__Problem__
In the listing below, locate the lines bearing the word "raises". Copy every one of them.

__Excerpted records__
(** * The Secret Hitler simulator: the round engine of [game.py]

    A shallow embedding of [secret_hitler_simulator/constants.py],
    [player.py] (the agent interface) and [game.py] (the [Game] engine and
    the [RoundRecord] chain), followed by the properties of the engine.

    Conventions of the embedding:
    - a [Player] object is an opaque handle compared by identity; its
      behaviour is looked up in a table of agents;
    - what an agent returns is a Python value of one of the kinds of
      [pyval]: the engine validates some returns and stores others as they
      come; what an agent raises is an instance of [Exception] or of
      [BaseException] only, and [except Exception] catches the former;
    - engine methods run in a state-and-exception monad over the [Game]
      object and the process-wide state of Python's [random] module;
    - the objects handed to agents are modelled as values, which is enough
      for the engine: it never reads a view back.  [copy.deepcopy] follows
      [_previous_record] recursively and, under CPython's default recursion
      limit, raises [RecursionError] on a chain of about 250 records: the
      model is of histories shorter than that, and the properties of whole
      games are stated for 200 rounds at most. *)

From stdpp Require Import gmap strings list fin_maps.
From Stdlib Require QArith_base.

Set Warnings "-register-all,-clear-no-such-hyp".

(** ** constants.py *)

Module Allegiance.
Inductive t : Set := LIBERAL | FASCIST.

#[global] Instance eq_dec : EqDecision t.
Proof. solve_decision. Defined.
End Allegiance.

Module Policy.
Inductive t : Set := LIBERAL | FASCIST.

#[global] Instance eq_dec : EqDecision t.
Proof. solve_decision. Defined.
End Policy.

(** [PARTY_MEMBERSHIP_BY_PLAYERS[n][allegiance]]; a missing key is [None]
    (Python raises [KeyError]). *)
Definition PARTY_MEMBERSHIP_BY_PLAYERS (number_players : nat)
    : option (Allegiance.t → nat) :=
  let row (l f : nat) : option (Allegiance.t → nat) :=
    Some (λ a, match a with
               | Allegiance.LIBERAL => l
               | Allegiance.FASCIST => f
               end) in
  match number_players with
  | 5 => row 3 2
  | 6 => row 4 2
  | 7 => row 4 3
  | 8 => row 5 3
  | 9 => row 5 4
  | 10 => row 6 4
  | _ => None
  end.

(** ** Python values and exceptions *)

(** The values an agent method hands back to the engine, as far as the
    model goes: [None], booleans, integers, strings, the members of
    [Policy] and [Allegiance], and tuples of these.  Floats, slices and
    objects with methods of their own are left out: what is said of an
    agent's answers is said of these values. *)
Inductive pyval : Type :=
  | VNone
  | VBool (b : bool)
  | VInt (z : Z)
  | VStr (s : string)
  | VPolicy (p : Policy.t)
  | VAllegiance (a : Allegiance.t)
  | VTuple (items : list pyval).

(** [isinstance(v, int)], with the integer it denotes: [bool] is a subclass
    of [int] in Python. *)
Definition as_int (v : pyval) : option Z :=
  match v with
  | VInt z => Some z
  | VBool b => Some (if b then 1 else 0)%Z
  | _ => None
  end.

__Solution__
      come; what an agent raises is an instance of [Exception] or of
      limit, raises [RecursionError] on a chain of about 250 records: the
    (Python raises [KeyError]). *)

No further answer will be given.